* EXCERPTED DATA:
(** The value view is what the heap function computes: the dictionary it
    returns denotes the result of [reduce_loss_dict_values] on what the input
    denotes, and the two raise together. *)
Lemma reduce_loss_dict_values_refines (pg : process_group T) (peers : list (list T))
    (d : nat) (h : heap T) :
  match reduce_loss_dict pg peers d h with
  | (Ok r, h', _) =>
      reduce_loss_dict_values pg peers (read_dict h d) = Ok (read_dict h' r)
  | (Raise e, _, _) =>
      reduce_loss_dict_values pg peers (read_dict h d) = Raise e
  end.
Proof.
  unfold reduce_loss_dict, reduce_loss_dict_values.
  destruct (world_size pg <? 2); [reflexivity|].
  rewrite values_read_dict, keys_read_dict. unfold values, keys.
  destruct (get_dict h d) as [|kv items] eqn:Hitems; [reflexivity|].
  set (refs := map snd (kv :: items)).
  set (names := map fst (kv :: items)).
  assert (Hrefs : torch_stack refs h
                  = (Ok (length (storages h)),
                     {| storages := storages h ++ [map (read_tensor h) refs];
                        dict_objs := dict_objs h |})) by reflexivity.
  rewrite Hrefs.
  set (data := map (read_tensor h) refs).
  assert (Hcons : exists x xs, data = x :: xs) by (now exists (read_tensor h (snd kv)), (map (read_tensor h) (map snd items))).
  destruct Hcons as [x [xs Hdata]]. rewrite Hdata. rewrite <- Hdata.
  set (final := if rank pg =? 0
                then map (fun x => div_count x (world_size pg)) (dist_reduce pg peers data)
                else dist_reduce pg peers data).
  assert (Hlen : length final = length refs).
  { unfold final. destruct (rank pg =? 0);
      rewrite ?length_map, dist_reduce_length; unfold data; now rewrite length_map. }
  match goal with
  | |- context [alloc_dict ?dd ?hh] =>
      assert (Hst : storages hh = storages h ++ [final])
  end.
  { unfold final. destruct (rank pg =? 0); unfold update_storage; simpl;
      now rewrite !list_update_last. }
  match goal with
  | |- context [alloc_dict ?dd ?hh] =>
      assert (Hdo : dict_objs hh = dict_objs h)
        by (destruct (rank pg =? 0); reflexivity);
      set (h3 := hh) in *; set (newd := dd) in *
  end.
  unfold alloc_dict. f_equal.
  unfold read_dict, get_dict. simpl. rewrite Hdo, nth_middle.
  unfold newd. rewrite dict_of_items_map_values, map_values_combine.
  rewrite <- Hlen.
  match goal with
  | |- context [map (read_tensor ?hh) _] => set (h4 := hh)
  end.
  rewrite (@read_views h4 (length (storages h)) final); [reflexivity|].
  unfold h4. simpl. rewrite Hst. apply nth_middle.
Qed.

Lemma map_mapi_from {A B C} (g : B -> C) (f : nat -> A -> B) (i : nat) (l : list A) :
  map g (mapi_from f i l) = mapi_from (fun j x => g (f j x)) i l.
Proof.
  revert i. induction l as [|x l IH]; intros i; simpl; [reflexivity | now rewrite IH].
Qed.

Lemma mapi_from_shift {A B} (f : nat -> A -> B) (i : nat) (l : list A) :
  mapi_from f (S i) l = mapi_from (fun j => f (S j)) i l.
Proof.
  revert i. induction l as [|x l IH]; intros i; simpl; [reflexivity | now rewrite IH].
Qed.

Lemma mapi_from_ext {A B} (f g : nat -> A -> B) (i : nat) (l : list A) :
  (forall j x, f j x = g j x) -> mapi_from f i l = mapi_from g i l.
Proof.
  intros Hfg. revert i. induction l as [|x l IH]; intros i; simpl;
    [reflexivity | now rewrite Hfg, IH].
Qed.

Lemma column_tail (i : nat) (peers : list (dict T)) :
  column (S i) (map values peers) = column i (map values (map (@tl _) peers)).
Proof.
  unfold column. rewrite !map_map. apply map_ext. intros [|kv p]; simpl.
  - now destruct i.
  - reflexivity.
Qed.

(** The value the reducer leaves under each key, when the local entry and
    the peers' entries at the same position are combined by [F]. *)
Lemma combined_by_key (F : T -> list T -> T) (own : dict T) :
  forall peers : list (dict T),
  NoDup (keys own) ->
  Forall (fun p => keys p = keys own) peers ->
  forall k, In k (keys own) ->
  exists v,
    dict_get k own = Some v /\
    dict_get k (combine (keys own)
                  (mapi (fun i x => F x (column i (map values peers))) (values own)))
    = Some (F v (worker_values k peers)).
Proof.
  unfold mapi.
  induction own as [|[k0 v0] own IH]; intros peers Hnd Hkeys k Hin.
  - contradiction.
  - simpl in Hnd. inversion Hnd as [|? ? Hfresh Hnd']; subst.
    simpl. destruct (String.eqb_spec k k0) as [-> | Hne].
    + exists v0. split; [reflexivity|]. do 2 f_equal.
      unfold column, worker_values. clear -Hkeys.
      induction peers as [|p peers IHp]; simpl; [reflexivity|].
      inversion Hkeys as [|? ? Hp Hrest]; subst.
      destruct p as [|[kp vp] p]; simpl in Hp; [discriminate|].
      injection Hp as -> _. simpl. rewrite String.eqb_refl. simpl.
      f_equal. now apply IHp.
    + simpl in Hin. destruct Hin as [Heq | Hin]; [congruence|].
      destruct (IH (map (@tl _) peers) Hnd') with (k := k) as [v [Hget Hres]].
      * clear -Hkeys. induction peers as [|p peers IHp]; simpl; constructor.
        -- inversion Hkeys; subst. destruct p as [|kv p]; simpl in *;
             [discriminate | congruence].
        -- inversion Hkeys; subst. now apply IHp.
      * assumption.
      * exists v. split; [assumption|].
        rewrite mapi_from_shift.
        rewrite (mapi_from_ext _ (fun i x => F x (column i (map values (map (@tl _) peers))))
                   0 (values own)) by (intros; now rewrite column_tail).
        unfold values in *. rewrite Hres. do 2 f_equal.
        unfold worker_values. clear -Hkeys Hne.
        induction peers as [|p peers IHp]; simpl; [reflexivity|].
        inversion Hkeys as [|? ? Hp Hrest]; subst.
        destruct p as [|[kp vp] p]; simpl in Hp; [discriminate|].
        injection Hp as -> _. simpl.
        apply String.eqb_neq in Hne. rewrite Hne. f_equal. now apply IHp.
Qed.

Lemma worker_values_length (k : string) (workers : list (dict T)) :
  Forall (fun w => In k (keys w)) workers ->
  length (worker_values k workers) = length workers.
Proof.
  induction 1 as [|w workers Hw _ IH]; simpl; [reflexivity|].
  destruct (dict_get_In_keys k w Hw) as [v ->]. simpl.
  f_equal. exact IH.
Qed.

(** With at least two workers, distinct keys and a non-empty mapping the
    value view returns the keys in order, bound to the reduced buffer. *)
Lemma reduce_loss_dict_values_ok (pg : process_group T) (peers : list (list T))
    (own : dict T) :
  2 <= world_size pg -> own <> [] -> NoDup (keys own) ->
  reduce_loss_dict_values pg peers own
  = Ok (combine (keys own)
          (if rank pg =? 0
           then map (fun x => div_count x (world_size pg)) (dist_reduce pg peers (values own))
           else dist_reduce pg peers (values own))).
Proof.
  intros Hws Hne Hnd. unfold reduce_loss_dict_values.
  destruct (Nat.ltb_spec (world_size pg) 2) as [Hlt | _]; [lia|].
  destruct own as [|kv own]; [congruence|].
  simpl values. cbv iota. f_equal.
  apply dict_of_items_distinct.
  rewrite keys_combine; [assumption|].
  destruct (rank pg =? 0); rewrite ?length_map, dist_reduce_length;
    unfold keys, values; simpl; now rewrite !length_map.
Qed.

(** Whatever the number of workers, the value view keeps the keys. *)
Lemma reduce_loss_dict_values_keys (pg : process_group T) (peers : list (list T))
    (own : dict T) :
  own <> [] -> NoDup (keys own) ->
  exists reduced,
    reduce_loss_dict_values pg peers own = Ok reduced /\ keys reduced = keys own.
Proof.
  intros Hne Hnd.
  destruct (Nat.ltb_spec (world_size pg) 2) as [Hlt | Hge].
  - exists own. split; [|reflexivity].
    unfold reduce_loss_dict_values.
    destruct (Nat.ltb_spec (world_size pg) 2); [reflexivity | lia].
  - eexists. split; [now apply reduce_loss_dict_values_ok|].
    apply keys_combine.
    destruct (rank pg =? 0); rewrite ?length_map, dist_reduce_length;
      unfold keys, values; now rewrite !length_map.
Qed.

Lemma reduce_loss_dict_calls (pg : process_group T) (peers : list (list T))
    (d : nat) (h : heap T) :
  2 <= world_size pg -> get_dict h d <> [] ->
  snd (reduce_loss_dict pg peers d h) = [Reduce 0 (length (get_dict h d))].
Proof.
  intros Hws Hne. unfold reduce_loss_dict.
  destruct (Nat.ltb_spec (world_size pg) 2) as [Hlt | _]; [lia|].
  destruct (get_dict h d) as [|kv items]; [congruence|].
  simpl. now rewrite length_map.
Qed.

(** C6. With a single worker [reduce_loss_dict] returns its argument, the
    very same dictionary object, leaves the heap as it was and makes no
    cross-process call; on values it is the identity. *)
Theorem reduce_loss_dict_single_worker (pg : process_group T) (peers : list (list T))
    (d : nat) (h : heap T) :
  world_size pg = 1 ->
  reduce_loss_dict pg peers d h = (Ok d, h, []) /\
  reduce_loss_dict_values pg peers (read_dict h d) = Ok (read_dict h d).
Proof.
  intros Hws. unfold reduce_loss_dict, reduce_loss_dict_values.
  rewrite Hws. split; reflexivity.
Qed.

Lemma get_dict_nonempty_valid (h : heap T) (d : nat) :
  get_dict h d <> [] -> d < length (dict_objs h).
Proof.
  intros Hne. destruct (Nat.lt_ge_cases d (length (dict_objs h))) as [Hlt | Hge];
    [assumption|].
  exfalso. apply Hne. unfold get_dict. now apply nth_overflow.
Qed.

(** What a call leaves of the heap it started from: every tensor and every
    dictionary that existed keeps its content; the call only adds objects. *)
Lemma reduce_loss_dict_frame (pg : process_group T) (peers : list (list T))
    (d : nat) (h : heap T) :
  let h' := snd (fst (reduce_loss_dict pg peers d h)) in
  (forall a, a < length (storages h) -> nth a (storages h') [] = nth a (storages h) []) /\
  (forall o, o < length (dict_objs h) -> get_dict h' o = get_dict h o).
Proof.
  unfold reduce_loss_dict.
  destruct (world_size pg <? 2); [simpl; now split|].
  destruct (get_dict h d) as [|kv items] eqn:Hitems; [simpl; now split|].
  cbn [map torch_stack alloc_storage alloc_dict fst snd].
  split.
  - intros a Ha.
    destruct (rank pg =? 0); unfold update_storage; cbn [storages];
      rewrite !list_update_last; now apply app_nth1.
  - intros o Ho. unfold get_dict.
    destruct (rank pg =? 0); unfold update_storage; cbn [dict_objs];
      now apply app_nth1.
Qed.

(** C7. [reduce_loss_dict] does not write to its argument: after the call,
    for any number of workers and whether it returned or raised, the input
    dictionary holds the same references under the same keys and they denote
    the same values. *)
Theorem reduce_loss_dict_keeps_input (pg : process_group T) (peers : list (list T))
    (d : nat) (h : heap T) :
  d < length (dict_objs h) ->
  dict_refs_valid h d ->
  let h' := snd (fst (reduce_loss_dict pg peers d h)) in
  get_dict h' d = get_dict h d /\ read_dict h' d = read_dict h d.
Proof.
  intros Hd Hvalid h'.
  destruct (reduce_loss_dict_frame pg peers d h) as [Hst Hdo].
  fold h' in Hst, Hdo.
  assert (Hget : get_dict h' d = get_dict h d) by now apply Hdo.
  split; [assumption|].
  unfold read_dict. rewrite Hget.
  apply map_ext_in. intros [k [a i]] Hin.
  unfold dict_refs_valid in Hvalid. rewrite Forall_forall in Hvalid.
  specialize (Hvalid _ Hin). simpl in Hvalid.
  unfold read_tensor. simpl. now rewrite Hst.
Qed.

(** C3, amended. With at least two workers, a non-empty Loss Mapping and
    the same keys in the same order on every worker, [reduce_loss_dict]
    makes one reduce call and returns a mapping with the input's keys in the
    input's order. On rank 0 every value is the average over all workers of
    the entry under that key. On any other rank the values are what
    [dist.reduce] left in the local buffer, not divided: the sum over all
    workers if the backend leaves the sum there, and not otherwise. *)
Theorem reduce_loss_dict_reduces (pg : process_group T) (peer_dicts : list (dict T))
    (d : nat) (h : heap T) :
  2 <= world_size pg ->
  world_size pg = S (length peer_dicts) ->
  read_dict h d <> [] ->
  NoDup (keys (read_dict h d)) ->
  Forall (fun p => keys p = keys (read_dict h d)) peer_dicts ->
  exists r h',
    reduce_loss_dict pg (map values peer_dicts) d h
      = (Ok r, h', [Reduce 0 (length (read_dict h d))]) /\
    keys (read_dict h' r) = keys (read_dict h d) /\
    (rank pg = 0 ->
       forall k, In k (keys (read_dict h d)) ->
       dict_get k (read_dict h' r)
       = elementwise_average (read_dict h d :: peer_dicts) k) /\
    (rank pg <> 0 ->
       read_dict h' r
       = combine (keys (read_dict h d))
           (mapi (fun i x => leftover pg i x (column i (map values peer_dicts)))
              (values (read_dict h d)))) /\
    (rank pg <> 0 ->
       (forall i x col, leftover pg i x col = sum_from x col) ->
       forall k, In k (keys (read_dict h d)) ->
       dict_get k (read_dict h' r)
       = elementwise_sum (read_dict h d :: peer_dicts) k).
Proof.
  intros Hws Hcount Hne Hnd Hkeys.
  set (own := read_dict h d) in *.
  assert (Hitems : get_dict h d <> []).
  { intros Hnil. apply Hne. unfold own, read_dict. now rewrite Hnil. }
  pose proof (reduce_loss_dict_values_refines pg (map values peer_dicts) d h) as Href.
  pose proof (@reduce_loss_dict_calls pg (map values peer_dicts) d h Hws Hitems) as Hcalls.
  fold own in Href.
  rewrite (@reduce_loss_dict_values_ok pg (map values peer_dicts) own Hws Hne Hnd) in Href.
  destruct (reduce_loss_dict pg (map values peer_dicts) d h) as [[[r | e] h'] calls];
    [|discriminate].
  simpl in Hcalls. subst calls.
  injection Href as Href.
  exists r, h'. split.
  { do 2 f_equal. unfold own, read_dict. now rewrite length_map. }
  rewrite <- Href.
  assert (Hown_key : forall k v, dict_get k own = Some v ->
            worker_values k (own :: peer_dicts) = v :: worker_values k peer_dicts).
  { intros k v Hget. unfold worker_values. simpl. now rewrite Hget. }
  split; [|split; [|split]].
  - apply keys_combine.
    destruct (rank pg =? 0); rewrite ?length_map, dist_reduce_length;
      unfold keys, values; now rewrite !length_map.
  - intros Hrank k Hin.
    unfold dist_reduce. rewrite Hrank. simpl Nat.eqb. cbv iota.
    unfold mapi. rewrite map_mapi_from.
    destruct (@combined_by_key
                (fun x col => div_count (sum_from x col) (world_size pg))
                own peer_dicts Hnd Hkeys k Hin) as [v [Hget Hres]].
    unfold mapi in Hres. rewrite Hres.
    unfold elementwise_average. rewrite (Hown_key k v Hget).
    unfold mean. do 2 f_equal. simpl length. rewrite Hcount. f_equal.
    symmetry. apply worker_values_length.
    rewrite Forall_forall in *. intros p Hp. now rewrite (Hkeys p Hp).
  - intros Hrank. apply Nat.eqb_neq in Hrank.
    unfold dist_reduce. now rewrite Hrank.
  - intros Hrank Hsum k Hin. apply Nat.eqb_neq in Hrank.
    unfold dist_reduce. rewrite Hrank.
    destruct (@combined_by_key sum_from own peer_dicts Hnd Hkeys k Hin) as [v [Hget Hres]].
    unfold mapi in *.
    rewrite (mapi_from_ext _ (fun i x => sum_from x (column i (map values peer_dicts))))
      by (intros; apply Hsum).
    rewrite Hres. unfold elementwise_sum. now rewrite (Hown_key k v Hget).
Qed.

* AIM OF THE TASK: Everything above from the line containing "unfold read_dict, get_dict." down to the line containing "rewrite (@read_views h4" is to be transcribed exactly, with both of those lines included and nothing else added.

* WORKED SOLUTION:
  unfold read_dict, get_dict. simpl. rewrite Hdo, nth_middle.
  unfold newd. rewrite dict_of_items_map_values, map_values_combine.
  rewrite <- Hlen.
  match goal with
  | |- context [map (read_tensor ?hh) _] => set (h4 := hh)
  end.
  rewrite (@read_views h4 (length (storages h)) final); [reflexivity|].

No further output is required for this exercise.